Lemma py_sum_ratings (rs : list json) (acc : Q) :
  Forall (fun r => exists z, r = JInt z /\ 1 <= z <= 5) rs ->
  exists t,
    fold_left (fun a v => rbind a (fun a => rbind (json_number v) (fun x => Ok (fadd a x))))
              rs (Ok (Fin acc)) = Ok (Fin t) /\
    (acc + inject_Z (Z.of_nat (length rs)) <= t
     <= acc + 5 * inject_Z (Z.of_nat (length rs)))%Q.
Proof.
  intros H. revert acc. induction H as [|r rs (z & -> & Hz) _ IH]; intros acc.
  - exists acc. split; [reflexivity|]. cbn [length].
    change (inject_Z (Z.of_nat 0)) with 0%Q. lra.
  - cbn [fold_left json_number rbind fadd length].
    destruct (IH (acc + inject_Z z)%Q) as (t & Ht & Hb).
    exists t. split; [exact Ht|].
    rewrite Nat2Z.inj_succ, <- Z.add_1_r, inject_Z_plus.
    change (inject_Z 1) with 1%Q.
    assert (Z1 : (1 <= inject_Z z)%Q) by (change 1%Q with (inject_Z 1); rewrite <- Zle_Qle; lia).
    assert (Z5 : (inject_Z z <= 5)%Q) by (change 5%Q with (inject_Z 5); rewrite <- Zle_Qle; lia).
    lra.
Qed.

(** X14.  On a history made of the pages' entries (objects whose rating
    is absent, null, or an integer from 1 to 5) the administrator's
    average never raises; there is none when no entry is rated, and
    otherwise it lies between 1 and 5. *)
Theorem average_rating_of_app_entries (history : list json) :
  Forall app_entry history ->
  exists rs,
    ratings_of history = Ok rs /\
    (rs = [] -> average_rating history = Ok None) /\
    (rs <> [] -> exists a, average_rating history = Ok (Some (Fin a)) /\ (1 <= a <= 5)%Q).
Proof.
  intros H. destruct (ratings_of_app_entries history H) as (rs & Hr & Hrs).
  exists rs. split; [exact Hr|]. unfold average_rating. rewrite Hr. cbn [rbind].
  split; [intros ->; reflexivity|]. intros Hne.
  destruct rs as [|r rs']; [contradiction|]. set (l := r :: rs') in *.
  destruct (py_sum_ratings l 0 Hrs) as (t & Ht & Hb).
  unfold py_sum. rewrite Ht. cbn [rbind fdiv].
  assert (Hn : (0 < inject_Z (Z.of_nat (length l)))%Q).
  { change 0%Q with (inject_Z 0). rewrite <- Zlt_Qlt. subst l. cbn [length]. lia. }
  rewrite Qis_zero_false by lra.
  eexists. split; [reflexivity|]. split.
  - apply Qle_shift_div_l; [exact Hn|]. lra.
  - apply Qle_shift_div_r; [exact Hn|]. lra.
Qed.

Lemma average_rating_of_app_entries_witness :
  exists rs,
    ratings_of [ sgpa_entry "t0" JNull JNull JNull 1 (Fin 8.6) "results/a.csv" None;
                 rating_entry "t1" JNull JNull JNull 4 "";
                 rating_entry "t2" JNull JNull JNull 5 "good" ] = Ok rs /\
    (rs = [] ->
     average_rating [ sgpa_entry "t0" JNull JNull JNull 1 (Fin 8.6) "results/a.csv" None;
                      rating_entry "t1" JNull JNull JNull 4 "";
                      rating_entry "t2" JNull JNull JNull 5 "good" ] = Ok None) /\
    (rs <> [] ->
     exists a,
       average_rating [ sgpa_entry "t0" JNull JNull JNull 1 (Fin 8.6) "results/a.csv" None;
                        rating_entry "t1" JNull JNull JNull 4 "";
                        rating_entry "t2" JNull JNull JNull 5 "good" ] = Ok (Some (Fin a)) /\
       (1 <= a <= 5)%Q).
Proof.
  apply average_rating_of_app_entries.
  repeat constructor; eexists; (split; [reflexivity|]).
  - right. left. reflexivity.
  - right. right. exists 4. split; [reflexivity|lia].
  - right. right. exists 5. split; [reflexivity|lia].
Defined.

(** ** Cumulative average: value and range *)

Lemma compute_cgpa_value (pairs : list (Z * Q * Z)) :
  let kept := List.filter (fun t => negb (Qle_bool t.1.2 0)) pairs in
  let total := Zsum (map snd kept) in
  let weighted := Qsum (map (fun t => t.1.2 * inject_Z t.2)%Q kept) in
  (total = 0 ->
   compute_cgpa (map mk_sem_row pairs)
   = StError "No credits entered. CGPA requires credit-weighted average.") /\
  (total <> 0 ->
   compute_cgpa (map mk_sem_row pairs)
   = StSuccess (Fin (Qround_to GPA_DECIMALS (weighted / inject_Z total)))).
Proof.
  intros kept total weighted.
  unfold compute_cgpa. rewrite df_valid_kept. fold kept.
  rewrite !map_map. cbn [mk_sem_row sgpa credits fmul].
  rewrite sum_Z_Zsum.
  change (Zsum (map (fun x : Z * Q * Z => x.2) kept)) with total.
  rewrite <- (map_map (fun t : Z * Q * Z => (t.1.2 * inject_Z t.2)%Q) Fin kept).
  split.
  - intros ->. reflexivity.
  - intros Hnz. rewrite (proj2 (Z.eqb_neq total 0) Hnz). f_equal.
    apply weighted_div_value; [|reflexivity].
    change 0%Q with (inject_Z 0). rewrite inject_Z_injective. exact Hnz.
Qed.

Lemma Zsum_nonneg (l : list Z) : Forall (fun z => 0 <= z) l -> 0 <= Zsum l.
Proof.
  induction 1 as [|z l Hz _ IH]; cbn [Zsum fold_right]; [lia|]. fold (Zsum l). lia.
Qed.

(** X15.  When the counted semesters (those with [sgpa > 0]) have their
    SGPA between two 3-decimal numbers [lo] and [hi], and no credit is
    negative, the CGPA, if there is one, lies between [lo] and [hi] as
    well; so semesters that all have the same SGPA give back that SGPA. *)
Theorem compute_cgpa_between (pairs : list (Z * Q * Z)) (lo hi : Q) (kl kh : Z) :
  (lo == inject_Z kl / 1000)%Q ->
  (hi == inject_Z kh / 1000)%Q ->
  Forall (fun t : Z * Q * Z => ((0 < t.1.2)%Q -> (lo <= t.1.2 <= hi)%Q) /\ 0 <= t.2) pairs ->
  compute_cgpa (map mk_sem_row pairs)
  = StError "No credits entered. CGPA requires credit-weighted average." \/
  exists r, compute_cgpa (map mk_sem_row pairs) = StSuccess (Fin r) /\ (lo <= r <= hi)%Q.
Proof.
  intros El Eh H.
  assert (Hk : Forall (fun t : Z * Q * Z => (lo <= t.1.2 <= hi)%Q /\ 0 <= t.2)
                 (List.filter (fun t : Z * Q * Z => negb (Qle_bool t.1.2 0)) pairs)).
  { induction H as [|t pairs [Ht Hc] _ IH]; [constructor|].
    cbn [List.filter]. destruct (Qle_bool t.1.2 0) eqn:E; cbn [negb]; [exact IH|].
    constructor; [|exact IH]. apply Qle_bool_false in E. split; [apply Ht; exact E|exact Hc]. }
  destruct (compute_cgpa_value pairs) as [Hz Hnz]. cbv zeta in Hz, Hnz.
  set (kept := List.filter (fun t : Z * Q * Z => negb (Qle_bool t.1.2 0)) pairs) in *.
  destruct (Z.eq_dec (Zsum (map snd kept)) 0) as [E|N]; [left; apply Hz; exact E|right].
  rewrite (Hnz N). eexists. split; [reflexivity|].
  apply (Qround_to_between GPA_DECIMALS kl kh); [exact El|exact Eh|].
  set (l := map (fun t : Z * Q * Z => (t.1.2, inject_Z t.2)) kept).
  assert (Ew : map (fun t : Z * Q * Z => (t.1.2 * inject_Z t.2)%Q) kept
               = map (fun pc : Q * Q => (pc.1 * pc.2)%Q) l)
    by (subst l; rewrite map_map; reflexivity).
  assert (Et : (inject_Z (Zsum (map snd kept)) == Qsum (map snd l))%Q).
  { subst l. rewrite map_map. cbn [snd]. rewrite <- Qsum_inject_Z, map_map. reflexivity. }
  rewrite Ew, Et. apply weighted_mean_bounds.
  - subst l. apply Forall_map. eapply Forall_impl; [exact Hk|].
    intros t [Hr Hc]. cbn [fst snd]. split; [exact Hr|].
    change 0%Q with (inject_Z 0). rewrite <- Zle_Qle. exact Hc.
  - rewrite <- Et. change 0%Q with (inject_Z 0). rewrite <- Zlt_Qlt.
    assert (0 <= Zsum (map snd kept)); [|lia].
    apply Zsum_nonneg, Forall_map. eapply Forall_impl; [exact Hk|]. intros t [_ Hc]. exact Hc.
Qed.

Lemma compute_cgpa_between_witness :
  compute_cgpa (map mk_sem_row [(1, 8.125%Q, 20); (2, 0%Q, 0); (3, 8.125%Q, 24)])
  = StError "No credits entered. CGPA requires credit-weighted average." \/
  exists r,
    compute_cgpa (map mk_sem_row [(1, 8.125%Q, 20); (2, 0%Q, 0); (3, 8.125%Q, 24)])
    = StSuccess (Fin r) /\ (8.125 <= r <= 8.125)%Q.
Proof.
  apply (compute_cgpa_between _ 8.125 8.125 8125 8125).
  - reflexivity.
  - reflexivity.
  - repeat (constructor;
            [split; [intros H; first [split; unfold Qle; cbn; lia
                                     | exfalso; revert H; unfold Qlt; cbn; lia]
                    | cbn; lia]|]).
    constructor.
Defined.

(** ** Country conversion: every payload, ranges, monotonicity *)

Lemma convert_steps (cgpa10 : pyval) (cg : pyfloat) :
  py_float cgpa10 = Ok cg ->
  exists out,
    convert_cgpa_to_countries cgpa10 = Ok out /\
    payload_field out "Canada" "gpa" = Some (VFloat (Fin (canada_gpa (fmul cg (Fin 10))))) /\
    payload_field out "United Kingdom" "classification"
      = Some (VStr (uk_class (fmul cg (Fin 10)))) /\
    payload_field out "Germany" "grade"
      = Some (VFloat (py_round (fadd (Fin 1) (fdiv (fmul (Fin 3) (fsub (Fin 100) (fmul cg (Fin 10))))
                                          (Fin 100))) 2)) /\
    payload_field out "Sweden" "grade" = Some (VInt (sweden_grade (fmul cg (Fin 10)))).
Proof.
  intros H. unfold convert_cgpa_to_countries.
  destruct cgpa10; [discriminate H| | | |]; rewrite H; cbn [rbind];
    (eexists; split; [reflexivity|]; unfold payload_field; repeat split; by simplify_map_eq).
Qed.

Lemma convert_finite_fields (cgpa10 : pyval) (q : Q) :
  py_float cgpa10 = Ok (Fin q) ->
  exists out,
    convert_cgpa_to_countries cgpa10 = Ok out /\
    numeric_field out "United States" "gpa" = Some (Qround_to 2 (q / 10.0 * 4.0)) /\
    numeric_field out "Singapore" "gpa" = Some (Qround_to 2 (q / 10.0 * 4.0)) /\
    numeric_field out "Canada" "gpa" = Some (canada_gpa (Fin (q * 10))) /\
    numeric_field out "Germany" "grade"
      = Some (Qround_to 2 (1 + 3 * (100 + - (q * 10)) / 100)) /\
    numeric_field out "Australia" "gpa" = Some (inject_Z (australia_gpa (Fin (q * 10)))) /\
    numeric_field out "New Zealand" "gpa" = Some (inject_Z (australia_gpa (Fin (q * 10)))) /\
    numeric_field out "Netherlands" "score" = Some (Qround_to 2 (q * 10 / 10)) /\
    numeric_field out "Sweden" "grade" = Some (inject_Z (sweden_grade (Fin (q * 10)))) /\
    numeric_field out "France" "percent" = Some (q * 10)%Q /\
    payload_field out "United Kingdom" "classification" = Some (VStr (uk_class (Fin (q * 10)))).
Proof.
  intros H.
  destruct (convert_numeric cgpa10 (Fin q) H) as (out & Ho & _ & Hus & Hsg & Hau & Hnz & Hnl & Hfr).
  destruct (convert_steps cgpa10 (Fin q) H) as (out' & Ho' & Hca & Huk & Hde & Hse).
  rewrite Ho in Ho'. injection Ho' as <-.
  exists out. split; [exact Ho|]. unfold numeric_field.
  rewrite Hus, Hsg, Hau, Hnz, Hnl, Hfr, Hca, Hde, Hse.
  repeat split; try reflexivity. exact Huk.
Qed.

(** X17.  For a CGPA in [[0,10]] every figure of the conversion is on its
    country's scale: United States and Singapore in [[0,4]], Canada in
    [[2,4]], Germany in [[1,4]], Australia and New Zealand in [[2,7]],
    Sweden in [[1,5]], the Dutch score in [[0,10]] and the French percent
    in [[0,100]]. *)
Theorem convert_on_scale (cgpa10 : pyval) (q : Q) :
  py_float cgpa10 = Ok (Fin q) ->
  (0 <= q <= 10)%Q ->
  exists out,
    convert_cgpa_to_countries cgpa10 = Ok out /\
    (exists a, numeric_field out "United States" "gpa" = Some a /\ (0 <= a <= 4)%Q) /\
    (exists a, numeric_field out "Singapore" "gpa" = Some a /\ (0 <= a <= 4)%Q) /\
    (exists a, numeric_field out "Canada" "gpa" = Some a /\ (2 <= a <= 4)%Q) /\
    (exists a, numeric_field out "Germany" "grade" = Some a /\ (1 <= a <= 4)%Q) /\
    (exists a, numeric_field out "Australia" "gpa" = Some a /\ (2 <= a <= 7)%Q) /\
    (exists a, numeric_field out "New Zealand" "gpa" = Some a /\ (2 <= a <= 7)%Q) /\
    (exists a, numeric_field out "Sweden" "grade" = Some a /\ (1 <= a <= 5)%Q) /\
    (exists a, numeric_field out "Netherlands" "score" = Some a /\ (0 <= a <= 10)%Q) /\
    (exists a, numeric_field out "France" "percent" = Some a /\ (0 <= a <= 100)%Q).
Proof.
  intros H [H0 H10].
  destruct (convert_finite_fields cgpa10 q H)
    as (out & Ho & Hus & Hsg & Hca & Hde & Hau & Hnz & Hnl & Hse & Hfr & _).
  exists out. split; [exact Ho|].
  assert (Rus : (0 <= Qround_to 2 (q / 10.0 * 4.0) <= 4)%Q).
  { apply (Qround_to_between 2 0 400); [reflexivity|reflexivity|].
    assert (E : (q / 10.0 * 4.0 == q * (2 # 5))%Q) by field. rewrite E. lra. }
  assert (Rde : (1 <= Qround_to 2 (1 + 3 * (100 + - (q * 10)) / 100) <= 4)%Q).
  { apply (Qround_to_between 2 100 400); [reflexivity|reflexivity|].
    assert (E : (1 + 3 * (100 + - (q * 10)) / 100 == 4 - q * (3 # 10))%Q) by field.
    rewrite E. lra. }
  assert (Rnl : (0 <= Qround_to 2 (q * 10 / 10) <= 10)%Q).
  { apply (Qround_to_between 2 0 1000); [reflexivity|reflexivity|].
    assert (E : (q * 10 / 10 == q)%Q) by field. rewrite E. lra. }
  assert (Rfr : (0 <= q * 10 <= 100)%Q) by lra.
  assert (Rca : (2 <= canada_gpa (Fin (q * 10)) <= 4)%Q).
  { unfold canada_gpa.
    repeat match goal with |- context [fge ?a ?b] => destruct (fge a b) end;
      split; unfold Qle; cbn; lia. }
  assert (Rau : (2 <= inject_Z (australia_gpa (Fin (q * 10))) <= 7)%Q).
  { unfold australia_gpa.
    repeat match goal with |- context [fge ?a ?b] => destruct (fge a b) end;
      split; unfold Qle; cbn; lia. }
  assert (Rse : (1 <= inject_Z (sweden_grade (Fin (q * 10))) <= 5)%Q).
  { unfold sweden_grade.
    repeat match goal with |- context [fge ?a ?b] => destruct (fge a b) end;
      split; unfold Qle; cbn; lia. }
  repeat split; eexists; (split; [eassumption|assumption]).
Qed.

== TRY IT ==
If a line comes after the one that contains "assert (Z1 : (1", leave it out; return every line of the entries up to that point exactly, starting with the first, with that line included.

== RESULT FOR THIS TASK ==
Lemma py_sum_ratings (rs : list json) (acc : Q) :
  Forall (fun r => exists z, r = JInt z /\ 1 <= z <= 5) rs ->
  exists t,
    fold_left (fun a v => rbind a (fun a => rbind (json_number v) (fun x => Ok (fadd a x))))
              rs (Ok (Fin acc)) = Ok (Fin t) /\
    (acc + inject_Z (Z.of_nat (length rs)) <= t
     <= acc + 5 * inject_Z (Z.of_nat (length rs)))%Q.
Proof.
  intros H. revert acc. induction H as [|r rs (z & -> & Hz) _ IH]; intros acc.
  - exists acc. split; [reflexivity|]. cbn [length].
    change (inject_Z (Z.of_nat 0)) with 0%Q. lra.
  - cbn [fold_left json_number rbind fadd length].
    destruct (IH (acc + inject_Z z)%Q) as (t & Ht & Hb).
    exists t. split; [exact Ht|].
    rewrite Nat2Z.inj_succ, <- Z.add_1_r, inject_Z_plus.
    change (inject_Z 1) with 1%Q.
    assert (Z1 : (1 <= inject_Z z)%Q) by (change 1%Q with (inject_Z 1); rewrite <- Zle_Qle; lia).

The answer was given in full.